What is being asked: Write out the entries below exactly, from the first line to the one with "up_Name : option", both ends included.

Data entries:
- Opening Delimiter -

(* ===== verification/Booking.v ===== *)
(** Booking: the rest of internal/handler/booking_handler.go.  Availability by
    the day, the search for rooms, and rate plans (its promotion endpoints are in
    Promo).

    The dates of a search reach the query as text compared with TIMESTAMPTZ
    columns: what the server reads them as is a parameter, as [date_in] is. *)

From stdpp Require Import pretty.
From S2P Require Import Prelude GoLib Schema Binary64 World Auth Domain RoomRepo Accounting.
From Stdlib Require Import QArith.
Local Open Scope string_scope.
Local Open Scope Z_scope.

(** text::timestamptz in the session's time zone; None when it is refused *)
Class TimestampText := { timestamptz_in : string -> option Time }.

(** ** Data *)

Record availabilityResponse := { av_Date : string; av_Available : Z; av_Total : Z }.
Record searchRoomsRequest := { sr_CheckIn : string; sr_CheckOut : string; sr_Guests : Z; sr_RoomType : string }.
Record searchRoomItem := {
  si_ID : uuid; si_RoomNumber : string; si_RoomType : string; si_Floor : Z; si_MaxGuests : Z; si_BaseRate : Q;
  si_TotalNights : Z; si_TotalEstimate : Q }.
Record ratePlanResponse := {
  rl_ID : uuid; rl_HotelID : uuid; rl_Name : string; rl_Description : string; rl_DiscountType : option string;
  rl_DiscountValue : Q; rl_MinStayNights : Z; rl_IsActive : bool; rl_CreatedAt : Time }.
Record createRatePlanRequest := {
  np_Name : string; np_Description : string; np_DiscountType : string; np_DiscountValue : Q; np_MinStayNights : Z }.
Record updateRatePlanRequest := {
  up_Name : option string; up_Description : option string; up_DiscountType : option string;
  up_DiscountValue : option Q; up_MinStayNights : option Z; up_IsActive : option bool }.

Inductive BookingBody :=
  | BB_days (l : list availabilityResponse) | BB_rooms (l : list searchRoomItem) | BB_plans (l : list ratePlanResponse)
  | BB_plan (id : uuid) (name : string) | BB_plan_id (id : uuid) | BB_status (s : string).

(** ** Queries *)

Section Queries.
Context {env : Env} {tz : TimestampText}.

(** A day of generate_series over dates, as text: midnight of the session's zone. *)
Definition zone_text (off : Z) : string :=
  (if off <? 0 then "-" else "+") ++ zpad 2 (Z.abs off / 3600)
  ++ (if Z.abs off mod 3600 =? 0 then "" else ":" ++ zpad 2 (Z.abs off / 60 mod 60)).
Definition day_text (day : Z) : string :=
  fmt_date {| t_ns := day * 86400 * ns_per_s; t_off := 0 |} ++ " 00:00:00" ++ zone_text db_off.

Definition sellable_in (h : uuid) (r : RoomRow) : bool :=
  ueq (rm_hotel_id r) h && negb (existsb (String.eqb (rm_status r)) NonSellableRoomStatusSQL).
(** gs.status <> 'cancelled' AND d.date >= gs.check_in_date::date AND d.date < gs.check_out_date::date *)
Definition covers (h : uuid) (day : Z) (s : StayRow) : bool :=
  ueq (gs_hotel_id s) h && live s
  && (local_day (db_date (gs_check_in_date s)) <=? day) && (day <? local_day (db_date (gs_check_out_date s))).
Definition day_row (h : uuid) (d : DB) (day : Z) : availabilityResponse :=
  {| av_Date := day_text day;
     av_Available := Z.of_nat (rows_affected (sellable_in h) (rooms d)) - Z.of_nat (rows_affected (covers h day) (guest_stays d));
     av_Total := Z.of_nat (rows_affected (fun r => ueq (rm_hotel_id r) h) (rooms d)) |}.
(** generate_series($2::date, $3::date - 1, '1 day') *)
Definition day_series (first last : Time) : list Z := seqZ (local_day first) (local_day last - local_day first).

(** The stay predicate of the search: a live stay of the room, from check-in
    before the requested check-out to check-out after the requested check-in. *)
Definition holds_room (rm : RoomRow) (checkIn checkOut : Time) (s : StayRow) : bool :=
  live s && blocks_listing rm checkIn checkOut s.
Definition found_room (h : uuid) (req : searchRoomsRequest) (checkIn checkOut : Time) (d : DB) (rm : RoomRow) : bool :=
  sellable_in h rm
  && negb (exists_row (holds_room rm checkIn checkOut) (guest_stays d))
  && (negb (0 <? sr_Guests req) || (sr_Guests req <=? rm_capacity rm))
  && ((sr_RoomType req =s "") || (rm_room_type rm =s sr_RoomType req)).
Definition search_rows (h : uuid) (req : searchRoomsRequest) (d : DB) : GoErr + (list RoomRow * DB) :=
  if (0 <? sr_Guests req) && negb (int_fits (sr_Guests req)) then inl (Errorf "greater than maximum value for int4")
  else match timestamptz_in (sr_CheckIn req), timestamptz_in (sr_CheckOut req) with
       | Some i, Some o =>
           inr (order_by (fun a b => String.leb (rm_room_number a) (rm_room_number b)) (select (found_room h req i o d) (rooms d)), d)
       | _, _ => inl (ErrPg "22007")
       end.

Definition plan_key (id h : uuid) (p : RatePlanRow) : bool := ueq (rp_id p) id && ueq (rp_hotel_id p) h.
(** NUMERIC(10,2), in hundredths *)
Definition plan_value_fits (k : Z) : bool := Z.abs k <? 10 ^ 10.
(** VARCHAR(100) and VARCHAR(20) *)
Definition plan_text_fits (p : RatePlanRow) : bool :=
  Nat.leb (String.length (rp_name p)) 100 && Nat.leb (String.length (opt_str (rp_discount_type p))) 20.
Definition insert_plan (row : RatePlanRow) (d : DB) : GoErr + (unit * DB) :=
  if negb (plan_value_fits (default 0 (rp_discount_value row)) && int_fits (rp_min_stay_nights row)) then inl (ErrPg "22003")
  else if negb (plan_text_fits row) then inl (ErrPg "22001")
  else if exists_row (fun p => ueq (rp_id p) (rp_id row)) (rate_plans d) then inl (ErrPg "23505")
  else if exists_row (fun r => ueq (ho_id r) (rp_hotel_id row)) (hotels d) then inr (tt, d <| rate_plans ::= insert_row row |>)
  else inl (ErrPg "23503").
Definition set_plan (req : updateRatePlanRequest) (now : Time) (p : RatePlanRow) : RatePlanRow :=
  p <| rp_name := default (rp_name p) (up_Name req) |>
    <| rp_description := match up_Description req with Some _ => up_Description req | None => rp_description p end |>
    <| rp_discount_type := match up_DiscountType req with Some _ => up_DiscountType req | None => rp_discount_type p end |>
    <| rp_discount_value := match up_DiscountValue req with Some v => Some (num_enc v) | None => rp_discount_value p end |>
    <| rp_min_stay_nights := default (rp_min_stay_nights p) (up_MinStayNights req) |>
    <| rp_is_active := default (rp_is_active p) (up_IsActive req) |> <| rp_updated_at := now |>.
Definition update_plan (id h : uuid) (req : updateRatePlanRequest) (now : Time) (d : DB) : GoErr + (nat * DB) :=
  if negb (int_fits (default 0 (up_MinStayNights req)))
     || (exists_row (plan_key id h) (rate_plans d) && negb (plan_value_fits (default 0 (num_enc <$> up_DiscountValue req))))
  then inl (ErrPg "22003")
  else if exists_row (fun p => plan_key id h p && negb (plan_text_fits (set_plan req now p))) (rate_plans d) then inl (ErrPg "22001")
  else inr (rows_affected (plan_key id h) (rate_plans d), d <| rate_plans ::= update_rows (plan_key id h) (set_plan req now) |>).
Definition scan_plan (p : RatePlanRow) : ratePlanResponse :=
  {| rl_ID := rp_id p; rl_HotelID := rp_hotel_id p; rl_Name := rp_name p; rl_Description := opt_str (rp_description p);
     rl_DiscountType := rp_discount_type p; rl_DiscountValue := num_dec (default 0 (rp_discount_value p));
     rl_MinStayNights := rp_min_stay_nights p; rl_IsActive := rp_is_active p; rl_CreatedAt := scan_time (rp_created_at p) |}.
End Queries.

Section Booking.
Context {env : Env} {tz : TimestampText}.

Definition booking_500 {A} (m : M GoErr A) : M (Resp BookingBody) A := on_err m (fun e => RespError 500 (err_text e)).
Definition booking_400 {A} (m : M GoErr A) : M (Resp BookingBody) A := on_err m (fun e => RespError 400 (err_text e)).

(** ** Availability and search *)

Definition CheckAvailability (c : Ctx) : M (Resp BookingBody) (Resp BookingBody) :=
  let checkIn := c_query c "check_in" in
  let checkOut := c_query c "check_out" in
  throw_if ((checkIn =s "") || (checkOut =s "")) (RespError 400 "check_in and check_out are required") ;;
  items ← booking_500 (exec Pool (fun d =>
    match date_in checkIn, date_in checkOut with
    | Some first, Some last => inr (map (day_row (tenantHotelID c) d) (day_series first last), d)
    | _, _ => inl (ErrPg "22007")
    end));
  mret (RespOK (BB_days items)).

(** time.Time{} *)
Definition ZeroTime : Time := Date 1 1 1 0 0 0.
Definition search_item (totalNights : Z) (r : RoomRow) : searchRoomItem :=
  let baseRate := num_dec (rm_price_per_night r) in
  {| si_ID := rm_id r; si_RoomNumber := rm_room_number r; si_RoomType := rm_room_type r; si_Floor := rm_floor r;
     si_MaxGuests := rm_capacity r; si_BaseRate := baseRate; si_TotalNights := totalNights;
     si_TotalEstimate := fmul baseRate (of_int totalNights) |}.
Definition SearchRooms (c : Ctx) (body : option searchRoomsRequest) : M (Resp BookingBody) (Resp BookingBody) :=
  req ← of_option body (RespError 400 "invalid request body");
  throw_if ((sr_CheckIn req =s "") || (sr_CheckOut req =s "")) (RespError 400 "check_in and check_out are required") ;;
  rows ← booking_500 (exec Pool (search_rows (tenantHotelID c) req));
  let totalNights := CalendarNights (default ZeroTime (parse_date (sr_CheckIn req))) (default ZeroTime (parse_date (sr_CheckOut req))) in
  mret (RespOK (BB_rooms (map (search_item totalNights) rows))).

(** ** Rate plans *)

Definition ListRatePlans (c : Ctx) : M (Resp BookingBody) (Resp BookingBody) :=
  l ← booking_500 (query Pool (fun d => map scan_plan (order_by (fun a b => t_ns (rp_created_at b) <=? t_ns (rp_created_at a))
        (select (fun p => ueq (rp_hotel_id p) (tenantHotelID c)) (rate_plans d)))));
  mret (RespOK (BB_plans l)).

Definition CreateRatePlan (c : Ctx) (body : option createRatePlanRequest) : M (Resp BookingBody) (Resp BookingBody) :=
  req ← of_option body (RespError 400 "invalid request body");
  let name := TrimSpace (np_Name req) in
  throw_if (name =s "") (RespError 400 "name is required") ;;
  throw_if ((np_DiscountType req !=s "") && (np_DiscountType req !=s "percentage") && (np_DiscountType req !=s "fixed"))
    (RespError 400 "discount_type must be percentage or fixed") ;;
  throw_if ((np_DiscountType req =s "percentage") && flt 100 (np_DiscountValue req))
    (RespError 400 "percentage discount cannot exceed 100") ;;
  id ← new_uuid; now ← time_now;
  booking_400 (exec Pool (insert_plan
    {| rp_id := id; rp_hotel_id := tenantHotelID c; rp_name := name; rp_description := Some (np_Description req);
       rp_discount_type := nullif (np_DiscountType req); rp_discount_value := Some (num_enc (np_DiscountValue req));
       rp_min_stay_nights := Z.max 1 (np_MinStayNights req); rp_is_active := true; rp_created_at := now; rp_updated_at := now |})) ;;
  mret (RespCreated (BB_plan id name)).

Definition UpdateRatePlan (c : Ctx) (body : option updateRatePlanRequest) : M (Resp BookingBody) (Resp BookingBody) :=
  id ← of_option (uuid_parse (c_params c "id")) (RespError 400 "invalid rate plan id");
  req ← of_option body (RespError 400 "invalid request body");
  throw_if (match up_Name req, up_Description req, up_DiscountType req, up_DiscountValue req, up_MinStayNights req, up_IsActive req with
            | None, None, None, None, None, None => true | _, _, _, _, _, _ => false end) (RespError 400 "no fields to update") ;;
  now ← time_now;
  n ← booking_400 (exec Pool (update_plan id (tenantHotelID c) req now));
  throw_if (Nat.eqb n 0) (RespError 404 "rate plan not found") ;;
  mret (RespOK (BB_plan_id id)).

Definition DeleteRatePlan (c : Ctx) : M (Resp BookingBody) (Resp BookingBody) :=
  id ← of_option (uuid_parse (c_params c "id")) (RespError 400 "invalid rate plan id");
  n ← booking_400 (exec_n Pool (fun d => (rows_affected (plan_key id (tenantHotelID c)) (rate_plans d),
        d <| rate_plans ::= delete_rows (plan_key id (tenantHotelID c)) |>)));
  throw_if (Nat.eqb n 0) (RespError 404 "rate plan not found") ;;
  mret (RespOK (BB_status "deleted")).
End Booking.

- Closing Delimiter -

Written solution:
(* ===== verification/Booking.v ===== *)
(** Booking: the rest of internal/handler/booking_handler.go.  Availability by
    the day, the search for rooms, and rate plans (its promotion endpoints are in
    Promo).

    The dates of a search reach the query as text compared with TIMESTAMPTZ
    columns: what the server reads them as is a parameter, as [date_in] is. *)

From stdpp Require Import pretty.
From S2P Require Import Prelude GoLib Schema Binary64 World Auth Domain RoomRepo Accounting.
From Stdlib Require Import QArith.
Local Open Scope string_scope.
Local Open Scope Z_scope.

(** text::timestamptz in the session's time zone; None when it is refused *)
Class TimestampText := { timestamptz_in : string -> option Time }.

(** ** Data *)

Record availabilityResponse := { av_Date : string; av_Available : Z; av_Total : Z }.
Record searchRoomsRequest := { sr_CheckIn : string; sr_CheckOut : string; sr_Guests : Z; sr_RoomType : string }.
Record searchRoomItem := {
  si_ID : uuid; si_RoomNumber : string; si_RoomType : string; si_Floor : Z; si_MaxGuests : Z; si_BaseRate : Q;
  si_TotalNights : Z; si_TotalEstimate : Q }.
Record ratePlanResponse := {
  rl_ID : uuid; rl_HotelID : uuid; rl_Name : string; rl_Description : string; rl_DiscountType : option string;
  rl_DiscountValue : Q; rl_MinStayNights : Z; rl_IsActive : bool; rl_CreatedAt : Time }.
Record createRatePlanRequest := {
  np_Name : string; np_Description : string; np_DiscountType : string; np_DiscountValue : Q; np_MinStayNights : Z }.
Record updateRatePlanRequest := {
  up_Name : option string; up_Description : option string; up_DiscountType : option string;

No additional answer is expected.